Western culture often treats time and bodies like machinery, meant to be measured, optimized, and monetized. Social media sells the illusion of perfection. Productivity culture demands efficiency. Under the logic of capitalism, even wellness becomes work. This was what I hated about exercise all my life. The impulse to view my body as another thing to fix. That if only I found the right supplements and movement routine, I would finally look and feel beautiful.

But what if movement was a refusal? A way of saying, I am not a project to improve. I am a person who deserves care. What if we reclaimed exercise, viewing it less as performance and more as an experience to enjoy? On the days I find myself ruminating and stressed, care looks like a run. Lately, it’s a walk around the block, noticing the bright red trees and breathing in the sharp autumn air. On the days I spend researching and typing away on my laptop, it looks like laying out the yoga mat and gently stretching away the tension in my back and shoulders. 

“Ashima, remember you have feet,” my therapist often tells me. It’s a silly cue to ground me. A reminder that I have a body, that I am not just a mind lost in itself. And movement, I hate to admit, has become my way to presence. It has become a part of my daily mindfulness practice.

To move, simply because it feels good, is to reclaim our bodies from the systems that want to measure and perfect them. At its best, exercise can be a way home to ourselves. It grounds, regulates, and restores. And in a world that tells us to keep running towards the next achievement, it can remind us to pause. 

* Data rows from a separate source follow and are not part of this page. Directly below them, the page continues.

(* ===== verification/Printf.v ===== *)
(** * Formatted output

    lib/kpp/stdio/printf.cpp over any console: [vprintf] is translated with its
    chunking of plain text, its digit buffers and its return value, and related
    to [render], which expands a format one character at a time.  The client of
    this file gives the console's [putchar]; src/Terminal.cpp is one. *)

From Stdlib Require Import ZArith Lia String.
From stdpp Require Import base gmap list list_numbers numbers strings.
From S2P Require Import Prelude.
#[local] Open Scope Z_scope.

(** The arguments behind a [va_list]. *)
Inductive va_value :=
| ArgInt (n : Z)
| ArgStr (s : list Z)
| ArgWord (n : Z).

(** What a console promises: [putchar] returns the character it was given. *)
Class Console (S : Type) := {
  putchar : Z -> S -> outcome (Z * S);
  putchar_returns c s r s' : putchar c s = Done (r, s') -> r = c
}.

(** ASCII codes used by the formats. *)
Definition chr_percent : Z := 37.
Definition chr_0 : Z := 48.
Definition chr_c : Z := 99.
Definition chr_d : Z := 100.
Definition chr_p : Z := 112.
Definition chr_s : Z := 115.
Definition chr_x : Z := 120.

(** A C string: [format[i]] is 0 from the end of the list on. *)
Definition char_at (s : list Z) (i : nat) : Z := nth i s 0.

(** Up to the terminating zero. *)
Fixpoint cstr (s : list Z) : list Z :=
  match s with
  | [] => []
  | c :: s => if c =? 0 then [] else c :: cstr s
  end.

(** The characters before the next zero or percent sign. *)
Fixpoint text_run (s : list Z) : nat :=
  match s with
  | [] => 0
  | c :: s => if (c =? 0) || (c =? chr_percent) then 0 else S (text_run s)
  end.
(* ===== verification/Idt.v ===== *)
(** * Interrupt handling

    idt.cpp: the interrupt service routines, the keyboard decoder with its
    static state, and the filling of the interrupt descriptor table.  The state
    is the machine of Processor, the keyboard buffer and the console. *)

From Stdlib Require Import ZArith Lia String.
From stdpp Require Import base gmap list list_numbers numbers strings.
From S2P Require Import Prelude Memory FrameAllocator PageTree Paging KernelMemory Containers Utilities Descriptors Processor Printf.
#[local] Open Scope Z_scope.

(** ** The service routines *)
Inductive isr :=
| isr_divide_error | isr_debug_exception | isr_nmi_interrupt | isr_breakpoint | isr_overflow
| isr_bound_range_exceeded | isr_invalid_opcode | isr_device_not_available | isr_double_fault
| isr_coprocessor_segment_overrun | isr_invalid_tss | isr_segment_not_present
| isr_stack_segment_fault | isr_general_protection | isr_page_fault | isr_math_fault
| isr_alignment_check | isr_machine_check | isr_simd_floating_point_exception
| isr_virtualization_exception | isr_interprocessor_interrupt | isr_keyboard.

#[export] Instance isr_eq_dec : EqDecision isr.
Proof. solve_decision. Defined.

(** IDTStructure::InterruptFunction: which of the two signatures a routine has. *)
Inductive InterruptFunction :=
| no_error_code (i : isr)
| with_error_code (i : isr).

Definition function_isr (f : InterruptFunction) : isr :=
  match f with no_error_code i | with_error_code i => i end.

(** The message of the routines that panic; [None] for the ones that return. *)
Definition isr_panic_message (i : isr) : option string :=
  match i with
  | isr_divide_error => Some "divide error"
  | isr_debug_exception => Some "debug exception"
  | isr_nmi_interrupt => Some "nonmaskable external interrupt"
  | isr_breakpoint => Some "breakpoint"
  | isr_overflow => Some "overflow"
  | isr_bound_range_exceeded => Some "bound range exceeded"
  | isr_invalid_opcode => Some "invalid opcode"
  | isr_device_not_available => Some "device not available"
  | isr_double_fault => Some "double fault"
  | isr_coprocessor_segment_overrun => Some "coprocessor segment overrun"
  | isr_invalid_tss => Some "invalid tss"
  | isr_segment_not_present => Some "segment not present"
  | isr_stack_segment_fault => Some "stack segment fault"
  | isr_general_protection => Some "general protection"
  | isr_math_fault => Some "math fault"
  | isr_alignment_check => Some "alignment check"
  | isr_machine_check => Some "machine check"
  | isr_simd_floating_point_exception => Some "SIMD floating-point exception"
  | isr_virtualization_exception => Some "virtualization exception"
  | isr_page_fault | isr_interprocessor_interrupt | isr_keyboard => None
  end%string.
(* ===== verification/Typing.v ===== *)
(** * Typing

    Every byte of the keyboard raises an interrupt; this file runs the keyboard
    routine for a sequence of them and follows the keys into the buffer that the
    shell reads. *)

From Stdlib Require Import ZArith Lia String.
From stdpp Require Import base gmap list list_numbers numbers strings.
From S2P Require Import Prelude Memory FrameAllocator PageTree Paging KernelMemory Containers Processor Printf Idt.
#[local] Open Scope Z_scope.

(** The devices when the keyboard has sent a byte and its interrupt (vector
    0x30) was accepted. *)
Definition byte_arrived (code : Z) (d : pc) : pc :=
  let k := pc_kbc d in
  let l := pc_lapic d in
  PC (pc_edx d) (pc_pic1 d) (pc_pic2 d)
    (Kbc (kb_latency k) (kb_busy k) (kb_delay k) (kb_pending k) (Some code) (kb_command_byte k) (kb_expect k))
    (pc_apic_msr d) (Lapic (la_svr l) (la_tpr l) (la_icr_high l) (0x30 :: la_in_service l) (la_sent l))
    (pc_ioapics d) (pc_if d).

Section Typing.
Context {H C : Type} `{Devices H} `{Console C} (limine : limine_features).
(** The keyboard: hardware that sends a byte. *)
Context (press : Z -> H -> H) (Hpress : forall code h, devices (press code h) = byte_arrived code (devices h)).
Implicit Types k : kernel_state H C.

(** A byte arrives and its interrupt is handled. *)
Definition key_interrupt (code : Z) k : outcome (kernel_state H C) :=
  run_isr limine isr_keyboard 0 (with_mach k (with_hw (mach k) (press code (hw (mach k))))).

Fixpoint key_interrupts (codes : list Z) k : outcome (kernel_state H C) :=
  match codes with
  | [] => Done k
  | code :: codes => k ← key_interrupt code k; key_interrupts codes k
  end.

(** The prefix flag after a sequence of scan codes. *)
Definition prefix_run (ext : bool) (codes : list Z) : bool :=
  foldl (fun ext code => snd (scancode_to_key ext code)) ext codes.

(** What stays as it is while the user types. *)
Record typing_ok k : Prop := {
  ty_eoi : eoi_ready (mach k);
  ty_buffer : keyboard_ok (keyboardBuffer k)
}.

Lemma key_interrupt_spec code k :
  typing_ok k -> 0 <= code < 256 ->
  exists k', key_interrupt code k = Done k' /\ typing_ok k' /\
    pending (keyboardBuffer k') =
      fifo_put s_maxSize (fst (scancode_to_key (extended k) code)) (pending (keyboardBuffer k)) /\
    extended k' = snd (scancode_to_key (extended k) code) /\ console k' = console k /\ vm (mach k') = vm (mach k) /\
    la_in_service (pc_lapic (devices (hw (mach k')))) = la_in_service (pc_lapic (devices (hw (mach k)))).
Proof.
  intros [[He Hio] Hb] Hc. unfold key_interrupt.
  destruct (handle_keyboard_spec (with_mach k (with_hw (mach k) (press code (hw (mach k))))) code)
    as (k' & Hd & Hok & Hp & Hext & Hcon & Hv & Hba & Hdev); cbn [mach with_mach hw with_hw] in *.
  - split; cbn [hw with_hw]; rewrite Hpress; [exact He|exact Hio].
  - exact Hb.
  - by rewrite Hpress.
  - done.
  - exists k'. split; [exact Hd|]. rewrite Hpress in Hdev. split; [|split; [exact Hp|split; [exact Hext|split; [exact Hcon|split; [exact Hv|by rewrite Hdev]]]]].
    split; [|exact Hok]. unfold eoi_ready, translate in *. rewrite Hba, Hv, Hdev. split; [exact He|exact Hio].
Qed.

Lemma key_interrupts_spec codes : forall k,
  typing_ok k -> Forall (fun c => 0 <= c < 256) codes ->
  exists k', key_interrupts codes k = Done k' /\ typing_ok k' /\
    pending (keyboardBuffer k') =
      foldl (fun q key => fifo_put s_maxSize key q) (pending (keyboardBuffer k)) (decode_run (extended k) codes) /\
    extended k' = prefix_run (extended k) codes /\ console k' = console k /\ vm (mach k') = vm (mach k) /\
    la_in_service (pc_lapic (devices (hw (mach k')))) = la_in_service (pc_lapic (devices (hw (mach k)))).
Proof.
  induction codes as [|code codes IH]; intros k Hk Hc; [by exists k|].
  apply Forall_cons in Hc as [Hc0 Hc]. cbn [key_interrupts decode_run].
  destruct (key_interrupt_spec code k Hk Hc0) as (k1 & -> & Hk1 & Hp & Hext & Hcon & Hv & Hs).
  rewrite bind_done. destruct (IH k1 Hk1 Hc) as (k' & -> & Hk' & Hp' & Hext' & Hcon' & Hv' & Hs').
  exists k'. split; [done|]. split; [done|]. rewrite Hp', Hext', Hp, Hext. unfold prefix_run. cbn [foldl].
  destruct (scancode_to_key (extended k) code) as [key ext]. split; [done|]. split; [done|]. split; [congruence|]. split; congruence.
Qed.
End Typing.

Lemma put_pending keys :
  pending (foldl (fun b k => KeyboardBuffer_put k b) KeyboardBuffer_new keys) =
    foldl (fun q key => fifo_put s_maxSize key q) [] keys.
Proof.
  induction keys as [|k keys IH] using rev_ind; [done|]. rewrite !foldl_snoc.
  pose proof (keyboard_fill_ok keys) as [Hok _]. rewrite <-IH. by destruct (keyboard_put_spec k _ Hok).
Qed.

Lemma decode_run_length codes : forall ext, List.length (decode_run ext codes) = List.length codes.
Proof.
  induction codes as [|c codes IH]; intros ext; [done|]. cbn [decode_run].
  destruct (scancode_to_key ext c) as [key e]. simpl. by rewrite IH.
Qed.

Lemma decode_run_app (a b : list Z) : forall ext,
  decode_run ext (a ++ b) = decode_run ext a ++ decode_run (prefix_run ext a) b.
Proof.
  induction a as [|c a IH]; intros ext; [done|]. cbn [app decode_run]. unfold prefix_run. cbn [foldl].
  destruct (scancode_to_key ext c) as [key e]. simpl. by rewrite IH.
Qed.

(** A queue with room for them takes all keys. *)
Lemma fifo_put_all (keys : list Z) : forall q, (List.length q + List.length keys <= s_maxSize)%nat ->
  foldl (fun q key => fifo_put s_maxSize key q) q keys = q ++ keys.
Proof.
  induction keys as [|key keys IH]; intros q Hroom; simpl in *; [by rewrite app_nil_r|].
  unfold fifo_put at 2. rewrite (proj2 (Nat.eqb_neq _ _)) by lia.
  rewrite IH by (rewrite length_app; simpl; lia). by rewrite <-app_assoc.
Qed.

Lemma stroke_bytes key : on_layout key = true -> Forall (fun c => 0 <= c < 256) (stroke key).
Proof.
  intros Hk. pose (check := fun k => bool_decide (Forall (fun c => 0 <= c < 256) (stroke k))).
  assert (Hall : Forall (fun k => check k = true) (scancode_to_ascii ++ seqZ 0x100 4)).
  { apply (bool_decide_unpack _). vm_compute. exact I. }
  apply (bool_decide_eq_true_1 (Forall _ (stroke key))). apply (proj1 (Forall_forall _ _) Hall).
  by apply elem_of_app, on_layout_range.
Qed.

Lemma strokes_bytes keys :
  Forall (fun key => on_layout key = true) keys -> Forall (fun c => 0 <= c < 256) (keys ≫= stroke).
Proof.
  intros Hkeys. induction Hkeys as [|key keys Hkey _ IH]; [constructor|]. rewrite bind_cons.
  apply Forall_app. split; [by apply stroke_bytes|done].
Qed.

(** C19. Every key typed arrives: the interrupts of the scan codes of any keys of
    the layout, handled one by one, all return, and no interrupt stays in
    service; as long as the buffer of 256 has room, it then holds exactly these
    keys, in order, among keys that mean nothing.  Because the release of a
    character puts such a key into the buffer too, only the first 128 characters
    of a longer text arrive. *)
Theorem typed_keys_arrive {H C} `{Devices H} `{Console C} limine (press : Z -> H -> H) (k : kernel_state H C) keys :
  let codes := keys ≫= stroke in
  (forall code h, devices (press code h) = byte_arrived code (devices h)) ->
  eoi_ready (mach k) -> keyboardBuffer k = KeyboardBuffer_new -> extended k = false ->
  Forall (fun key => on_layout key = true) keys ->
  exists k', key_interrupts limine press codes k = Done k' /\
    ((List.length codes <= 256)%nat -> filter is_key (pending (keyboardBuffer k')) = keys) /\
    (Forall (fun key => key < 0x100) keys -> filter is_key (pending (keyboardBuffer k')) = take 128 keys) /\
    eoi_ready (mach k') /\ console k' = console k /\ vm (mach k') = vm (mach k) /\
    la_in_service (pc_lapic (devices (hw (mach k')))) = la_in_service (pc_lapic (devices (hw (mach k)))).
Proof.
  intros codes Hpress He Hb Hext Hkeys.
  assert (Hk : typing_ok k) by (split; [done|rewrite Hb; apply keyboard_new_ok]).
  destruct (key_interrupts_spec limine press Hpress _ k Hk (strokes_bytes _ Hkeys)) as (k' & Hd & [He' _] & Hp & _ & Hrest).
  rewrite Hb, Hext in Hp. change (pending KeyboardBuffer_new) with (@nil Z) in Hp. rewrite <-put_pending in Hp.
  destruct (typed_keys_decode keys Hkeys) as [Hall Hchars]. fold codes in Hall, Hchars.
  exists k'. split; [exact Hd|]. rewrite Hp. split; [|split; [exact Hchars|split; [exact He'|exact Hrest]]].
  intros Hlen. rewrite keyboard_fill, take_ge; [exact Hall|]. by rewrite decode_run_length.
Qed.

(** "hi" and an arrow. *)
Lemma typed_keys_arrive_witness :
  exists k', key_interrupts large_limine byte_arrived ([104; 105; Key.UpArrow] ≫= stroke) (demo_interrupted None) = Done k' /\
    filter is_key (pending (keyboardBuffer k')) = [104; 105; Key.UpArrow].
Proof.
  destruct (typed_keys_arrive large_limine byte_arrived (demo_interrupted None) [104; 105; Key.UpArrow])
    as (k' & Hd & Hk & _).
  - reflexivity.
  - apply demo_eoi_ready.
  - reflexivity.
  - reflexivity.
  - repeat constructor.
  - exists k'. split; [exact Hd|]. apply Hk. vm_compute. lia.
Defined.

I want to keep moving, not to get anywhere but to stay here.

I want to feel the air in my lungs, the ground beneath my feet, the gentle ache of my sore muscles, my racing heartbeat. Every stretch, every dance class, every swim becomes a small act of rebellion, a reclaiming of my body by returning to the present moment. Maybe the most radical thing we can do with our bodies is to simply inhabit them.